__SUPPLIED DATA__:
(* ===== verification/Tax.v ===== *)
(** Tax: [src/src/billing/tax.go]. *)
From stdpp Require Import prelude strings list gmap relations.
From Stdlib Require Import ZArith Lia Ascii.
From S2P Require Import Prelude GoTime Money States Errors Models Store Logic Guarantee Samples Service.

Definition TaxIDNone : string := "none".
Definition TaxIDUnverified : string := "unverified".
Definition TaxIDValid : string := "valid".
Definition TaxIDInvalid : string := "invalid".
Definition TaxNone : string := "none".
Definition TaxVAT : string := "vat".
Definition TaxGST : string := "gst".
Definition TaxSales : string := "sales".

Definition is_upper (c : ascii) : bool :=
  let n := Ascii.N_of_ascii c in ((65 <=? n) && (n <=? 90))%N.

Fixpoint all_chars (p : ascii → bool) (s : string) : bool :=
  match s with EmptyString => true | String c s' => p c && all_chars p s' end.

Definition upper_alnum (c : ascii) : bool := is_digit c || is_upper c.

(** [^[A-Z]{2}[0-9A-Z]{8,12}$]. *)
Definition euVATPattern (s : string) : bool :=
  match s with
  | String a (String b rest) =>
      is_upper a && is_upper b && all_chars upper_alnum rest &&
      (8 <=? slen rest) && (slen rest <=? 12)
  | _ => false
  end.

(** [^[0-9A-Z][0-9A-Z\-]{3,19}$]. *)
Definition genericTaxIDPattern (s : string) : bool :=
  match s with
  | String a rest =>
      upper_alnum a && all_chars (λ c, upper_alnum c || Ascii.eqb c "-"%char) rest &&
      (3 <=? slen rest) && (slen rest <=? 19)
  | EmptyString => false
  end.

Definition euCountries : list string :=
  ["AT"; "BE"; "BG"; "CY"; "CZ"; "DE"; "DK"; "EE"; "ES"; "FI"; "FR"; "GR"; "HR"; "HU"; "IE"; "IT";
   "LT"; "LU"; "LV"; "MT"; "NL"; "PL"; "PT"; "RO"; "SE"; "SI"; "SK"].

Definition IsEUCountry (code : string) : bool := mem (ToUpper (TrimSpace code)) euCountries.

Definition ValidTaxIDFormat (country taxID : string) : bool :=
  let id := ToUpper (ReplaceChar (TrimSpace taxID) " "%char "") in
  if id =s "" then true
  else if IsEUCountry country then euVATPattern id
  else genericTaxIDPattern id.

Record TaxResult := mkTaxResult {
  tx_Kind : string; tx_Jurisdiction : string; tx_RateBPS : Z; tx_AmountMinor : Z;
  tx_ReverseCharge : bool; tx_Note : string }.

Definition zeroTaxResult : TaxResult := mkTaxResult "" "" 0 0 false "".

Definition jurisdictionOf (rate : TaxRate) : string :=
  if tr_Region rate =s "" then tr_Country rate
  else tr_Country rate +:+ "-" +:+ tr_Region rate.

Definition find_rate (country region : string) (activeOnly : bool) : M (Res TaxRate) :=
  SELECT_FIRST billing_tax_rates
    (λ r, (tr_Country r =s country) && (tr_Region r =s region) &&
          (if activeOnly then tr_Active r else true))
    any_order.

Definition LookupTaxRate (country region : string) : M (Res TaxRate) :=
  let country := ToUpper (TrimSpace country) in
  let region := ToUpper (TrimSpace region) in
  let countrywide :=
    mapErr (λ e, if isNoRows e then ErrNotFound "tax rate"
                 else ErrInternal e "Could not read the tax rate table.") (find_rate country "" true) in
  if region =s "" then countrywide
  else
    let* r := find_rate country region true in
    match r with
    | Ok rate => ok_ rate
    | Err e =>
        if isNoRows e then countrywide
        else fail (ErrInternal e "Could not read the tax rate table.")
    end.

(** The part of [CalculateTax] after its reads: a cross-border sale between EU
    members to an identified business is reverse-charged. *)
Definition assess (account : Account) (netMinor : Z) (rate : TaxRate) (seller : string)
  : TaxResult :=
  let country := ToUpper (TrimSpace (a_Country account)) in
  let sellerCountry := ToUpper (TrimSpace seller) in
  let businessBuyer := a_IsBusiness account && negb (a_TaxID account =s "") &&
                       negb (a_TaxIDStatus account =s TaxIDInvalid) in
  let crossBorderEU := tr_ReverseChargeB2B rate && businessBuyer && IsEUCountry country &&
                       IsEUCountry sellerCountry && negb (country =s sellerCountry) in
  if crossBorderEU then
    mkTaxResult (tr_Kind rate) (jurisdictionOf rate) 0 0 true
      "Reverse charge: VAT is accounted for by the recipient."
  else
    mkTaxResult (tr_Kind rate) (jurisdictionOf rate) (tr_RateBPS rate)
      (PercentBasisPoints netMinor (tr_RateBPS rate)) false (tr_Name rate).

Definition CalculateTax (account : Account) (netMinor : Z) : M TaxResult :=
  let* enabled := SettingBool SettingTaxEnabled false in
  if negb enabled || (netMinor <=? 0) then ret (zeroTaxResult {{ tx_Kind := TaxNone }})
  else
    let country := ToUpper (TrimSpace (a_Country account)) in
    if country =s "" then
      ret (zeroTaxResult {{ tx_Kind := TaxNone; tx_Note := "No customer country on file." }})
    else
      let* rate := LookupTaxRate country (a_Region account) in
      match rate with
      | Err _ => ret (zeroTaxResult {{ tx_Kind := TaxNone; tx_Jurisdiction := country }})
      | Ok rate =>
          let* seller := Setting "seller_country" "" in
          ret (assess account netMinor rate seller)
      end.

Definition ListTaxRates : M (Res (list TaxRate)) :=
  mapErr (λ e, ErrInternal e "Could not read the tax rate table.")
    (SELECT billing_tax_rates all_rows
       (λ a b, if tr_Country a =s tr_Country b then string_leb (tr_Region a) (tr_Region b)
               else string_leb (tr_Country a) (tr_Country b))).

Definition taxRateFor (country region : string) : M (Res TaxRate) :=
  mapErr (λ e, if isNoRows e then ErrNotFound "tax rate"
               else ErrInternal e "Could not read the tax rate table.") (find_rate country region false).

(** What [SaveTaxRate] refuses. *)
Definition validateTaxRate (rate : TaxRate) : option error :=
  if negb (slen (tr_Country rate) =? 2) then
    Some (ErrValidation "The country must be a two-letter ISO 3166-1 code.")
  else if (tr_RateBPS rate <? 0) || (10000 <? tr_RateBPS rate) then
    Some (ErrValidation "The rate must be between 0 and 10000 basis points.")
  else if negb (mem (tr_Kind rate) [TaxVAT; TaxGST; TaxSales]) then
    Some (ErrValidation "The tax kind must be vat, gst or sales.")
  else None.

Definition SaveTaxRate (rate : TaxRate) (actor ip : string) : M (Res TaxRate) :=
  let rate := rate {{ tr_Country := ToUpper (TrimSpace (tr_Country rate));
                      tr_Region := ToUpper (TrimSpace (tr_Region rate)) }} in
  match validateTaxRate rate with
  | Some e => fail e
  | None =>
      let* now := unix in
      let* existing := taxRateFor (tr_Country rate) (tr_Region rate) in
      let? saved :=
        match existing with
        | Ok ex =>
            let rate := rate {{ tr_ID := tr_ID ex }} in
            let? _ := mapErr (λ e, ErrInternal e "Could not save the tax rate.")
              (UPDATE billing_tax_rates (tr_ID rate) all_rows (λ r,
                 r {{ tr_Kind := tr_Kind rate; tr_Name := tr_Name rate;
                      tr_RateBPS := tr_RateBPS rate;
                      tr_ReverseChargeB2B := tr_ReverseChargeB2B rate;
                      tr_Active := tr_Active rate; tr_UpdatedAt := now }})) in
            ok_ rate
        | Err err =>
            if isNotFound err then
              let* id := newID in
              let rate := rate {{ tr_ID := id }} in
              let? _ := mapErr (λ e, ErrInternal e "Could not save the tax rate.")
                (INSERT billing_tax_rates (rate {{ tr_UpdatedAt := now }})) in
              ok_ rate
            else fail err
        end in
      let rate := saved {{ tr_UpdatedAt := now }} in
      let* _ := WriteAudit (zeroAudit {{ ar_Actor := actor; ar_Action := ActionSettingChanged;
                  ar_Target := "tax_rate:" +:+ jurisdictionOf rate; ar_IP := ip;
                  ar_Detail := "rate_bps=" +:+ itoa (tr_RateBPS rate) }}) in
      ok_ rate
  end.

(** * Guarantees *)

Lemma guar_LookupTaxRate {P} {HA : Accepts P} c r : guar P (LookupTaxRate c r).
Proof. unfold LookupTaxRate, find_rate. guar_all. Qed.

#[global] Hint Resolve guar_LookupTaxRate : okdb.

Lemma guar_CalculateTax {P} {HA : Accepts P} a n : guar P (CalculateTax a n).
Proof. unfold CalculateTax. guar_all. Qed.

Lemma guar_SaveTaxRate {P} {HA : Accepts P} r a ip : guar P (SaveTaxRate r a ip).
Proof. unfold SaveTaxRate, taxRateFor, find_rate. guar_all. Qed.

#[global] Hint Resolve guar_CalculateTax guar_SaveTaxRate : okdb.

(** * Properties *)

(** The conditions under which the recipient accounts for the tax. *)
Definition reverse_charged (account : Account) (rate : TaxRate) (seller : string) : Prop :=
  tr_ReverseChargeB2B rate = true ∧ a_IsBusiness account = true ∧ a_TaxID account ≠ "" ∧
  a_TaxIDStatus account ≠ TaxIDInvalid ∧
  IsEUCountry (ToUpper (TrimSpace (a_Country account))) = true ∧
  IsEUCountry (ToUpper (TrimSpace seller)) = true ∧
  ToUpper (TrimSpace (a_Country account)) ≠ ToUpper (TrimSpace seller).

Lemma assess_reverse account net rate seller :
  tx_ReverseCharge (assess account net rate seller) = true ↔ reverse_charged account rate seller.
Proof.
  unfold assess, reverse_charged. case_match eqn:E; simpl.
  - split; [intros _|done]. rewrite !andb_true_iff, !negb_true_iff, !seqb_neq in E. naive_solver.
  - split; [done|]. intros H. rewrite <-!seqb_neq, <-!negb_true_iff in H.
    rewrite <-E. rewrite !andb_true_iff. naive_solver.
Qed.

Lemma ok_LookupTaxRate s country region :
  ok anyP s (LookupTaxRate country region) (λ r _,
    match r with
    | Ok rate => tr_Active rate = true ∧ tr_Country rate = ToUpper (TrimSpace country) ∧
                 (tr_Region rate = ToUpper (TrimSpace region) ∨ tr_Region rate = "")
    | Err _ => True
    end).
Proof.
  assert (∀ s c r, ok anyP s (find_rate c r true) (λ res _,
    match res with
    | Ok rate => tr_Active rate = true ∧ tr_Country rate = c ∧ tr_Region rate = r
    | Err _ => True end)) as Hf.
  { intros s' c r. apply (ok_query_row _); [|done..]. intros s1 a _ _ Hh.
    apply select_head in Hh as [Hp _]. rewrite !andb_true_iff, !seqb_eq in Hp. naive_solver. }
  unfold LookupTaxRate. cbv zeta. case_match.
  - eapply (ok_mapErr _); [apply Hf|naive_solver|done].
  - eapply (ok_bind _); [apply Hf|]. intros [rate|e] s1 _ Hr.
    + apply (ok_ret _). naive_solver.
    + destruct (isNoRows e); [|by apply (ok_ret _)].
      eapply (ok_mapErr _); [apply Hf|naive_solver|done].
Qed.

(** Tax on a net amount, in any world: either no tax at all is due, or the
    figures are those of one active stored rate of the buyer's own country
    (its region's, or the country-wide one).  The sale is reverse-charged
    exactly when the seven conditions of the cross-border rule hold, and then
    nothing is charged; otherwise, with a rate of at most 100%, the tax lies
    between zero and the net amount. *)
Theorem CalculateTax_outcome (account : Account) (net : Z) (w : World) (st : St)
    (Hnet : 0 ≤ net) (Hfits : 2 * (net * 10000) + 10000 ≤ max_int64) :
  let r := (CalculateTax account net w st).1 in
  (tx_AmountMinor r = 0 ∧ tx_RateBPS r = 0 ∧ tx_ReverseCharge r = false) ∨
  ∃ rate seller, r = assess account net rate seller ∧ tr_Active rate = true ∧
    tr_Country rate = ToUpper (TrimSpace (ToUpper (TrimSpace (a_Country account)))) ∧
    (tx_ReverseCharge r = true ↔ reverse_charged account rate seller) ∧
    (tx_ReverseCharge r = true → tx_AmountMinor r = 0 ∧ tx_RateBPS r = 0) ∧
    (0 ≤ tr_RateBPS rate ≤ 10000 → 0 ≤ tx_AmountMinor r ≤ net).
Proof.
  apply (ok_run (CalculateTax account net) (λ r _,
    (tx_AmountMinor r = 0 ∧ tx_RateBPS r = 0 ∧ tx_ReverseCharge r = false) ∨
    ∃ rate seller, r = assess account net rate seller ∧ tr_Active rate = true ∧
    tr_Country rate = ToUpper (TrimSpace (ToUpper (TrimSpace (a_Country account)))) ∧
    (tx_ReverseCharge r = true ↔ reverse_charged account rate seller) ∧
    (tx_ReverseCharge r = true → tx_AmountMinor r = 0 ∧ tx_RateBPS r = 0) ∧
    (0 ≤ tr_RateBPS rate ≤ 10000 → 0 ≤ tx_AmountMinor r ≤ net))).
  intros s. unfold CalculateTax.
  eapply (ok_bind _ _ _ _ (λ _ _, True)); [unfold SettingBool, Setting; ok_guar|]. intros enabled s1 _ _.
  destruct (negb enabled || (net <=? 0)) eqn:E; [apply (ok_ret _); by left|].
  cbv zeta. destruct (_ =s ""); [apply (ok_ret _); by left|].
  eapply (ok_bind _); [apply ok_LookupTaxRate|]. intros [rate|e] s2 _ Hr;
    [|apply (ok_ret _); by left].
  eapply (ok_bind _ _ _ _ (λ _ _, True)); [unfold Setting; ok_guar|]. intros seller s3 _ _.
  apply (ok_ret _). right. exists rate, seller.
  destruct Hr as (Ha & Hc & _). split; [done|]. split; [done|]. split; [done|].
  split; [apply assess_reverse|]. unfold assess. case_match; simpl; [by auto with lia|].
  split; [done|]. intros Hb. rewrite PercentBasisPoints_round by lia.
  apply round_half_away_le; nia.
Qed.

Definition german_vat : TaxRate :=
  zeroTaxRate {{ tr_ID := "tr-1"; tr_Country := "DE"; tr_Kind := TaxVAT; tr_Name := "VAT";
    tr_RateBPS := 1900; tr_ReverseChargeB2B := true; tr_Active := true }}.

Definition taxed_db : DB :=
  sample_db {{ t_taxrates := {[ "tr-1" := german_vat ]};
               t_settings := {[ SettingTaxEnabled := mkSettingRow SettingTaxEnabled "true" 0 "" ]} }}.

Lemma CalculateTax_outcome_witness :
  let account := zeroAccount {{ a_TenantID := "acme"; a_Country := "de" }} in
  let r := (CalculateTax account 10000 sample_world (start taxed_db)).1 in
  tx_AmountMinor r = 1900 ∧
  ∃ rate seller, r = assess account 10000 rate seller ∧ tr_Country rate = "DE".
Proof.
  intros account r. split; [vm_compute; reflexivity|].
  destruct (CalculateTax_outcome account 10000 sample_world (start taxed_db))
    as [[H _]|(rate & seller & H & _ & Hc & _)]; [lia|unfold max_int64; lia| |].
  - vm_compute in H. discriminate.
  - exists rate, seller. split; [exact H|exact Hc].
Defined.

__REQUIREMENT__:
Up to and including the line with "else if IsEUCountry", please return the records exactly, beginning from their first line.

__EXERCISE OUTPUT__:
(* ===== verification/Tax.v ===== *)
(** Tax: [src/src/billing/tax.go]. *)
From stdpp Require Import prelude strings list gmap relations.
From Stdlib Require Import ZArith Lia Ascii.
From S2P Require Import Prelude GoTime Money States Errors Models Store Logic Guarantee Samples Service.

Definition TaxIDNone : string := "none".
Definition TaxIDUnverified : string := "unverified".
Definition TaxIDValid : string := "valid".
Definition TaxIDInvalid : string := "invalid".
Definition TaxNone : string := "none".
Definition TaxVAT : string := "vat".
Definition TaxGST : string := "gst".
Definition TaxSales : string := "sales".

Definition is_upper (c : ascii) : bool :=
  let n := Ascii.N_of_ascii c in ((65 <=? n) && (n <=? 90))%N.

Fixpoint all_chars (p : ascii → bool) (s : string) : bool :=
  match s with EmptyString => true | String c s' => p c && all_chars p s' end.

Definition upper_alnum (c : ascii) : bool := is_digit c || is_upper c.

(** [^[A-Z]{2}[0-9A-Z]{8,12}$]. *)
Definition euVATPattern (s : string) : bool :=
  match s with
  | String a (String b rest) =>
      is_upper a && is_upper b && all_chars upper_alnum rest &&
      (8 <=? slen rest) && (slen rest <=? 12)
  | _ => false
  end.

(** [^[0-9A-Z][0-9A-Z\-]{3,19}$]. *)
Definition genericTaxIDPattern (s : string) : bool :=
  match s with
  | String a rest =>
      upper_alnum a && all_chars (λ c, upper_alnum c || Ascii.eqb c "-"%char) rest &&
      (3 <=? slen rest) && (slen rest <=? 19)
  | EmptyString => false
  end.

Definition euCountries : list string :=
  ["AT"; "BE"; "BG"; "CY"; "CZ"; "DE"; "DK"; "EE"; "ES"; "FI"; "FR"; "GR"; "HR"; "HU"; "IE"; "IT";
   "LT"; "LU"; "LV"; "MT"; "NL"; "PL"; "PT"; "RO"; "SE"; "SI"; "SK"].

Definition IsEUCountry (code : string) : bool := mem (ToUpper (TrimSpace code)) euCountries.

Definition ValidTaxIDFormat (country taxID : string) : bool :=
  let id := ToUpper (ReplaceChar (TrimSpace taxID) " "%char "") in
  if id =s "" then true
  else if IsEUCountry country then euVATPattern id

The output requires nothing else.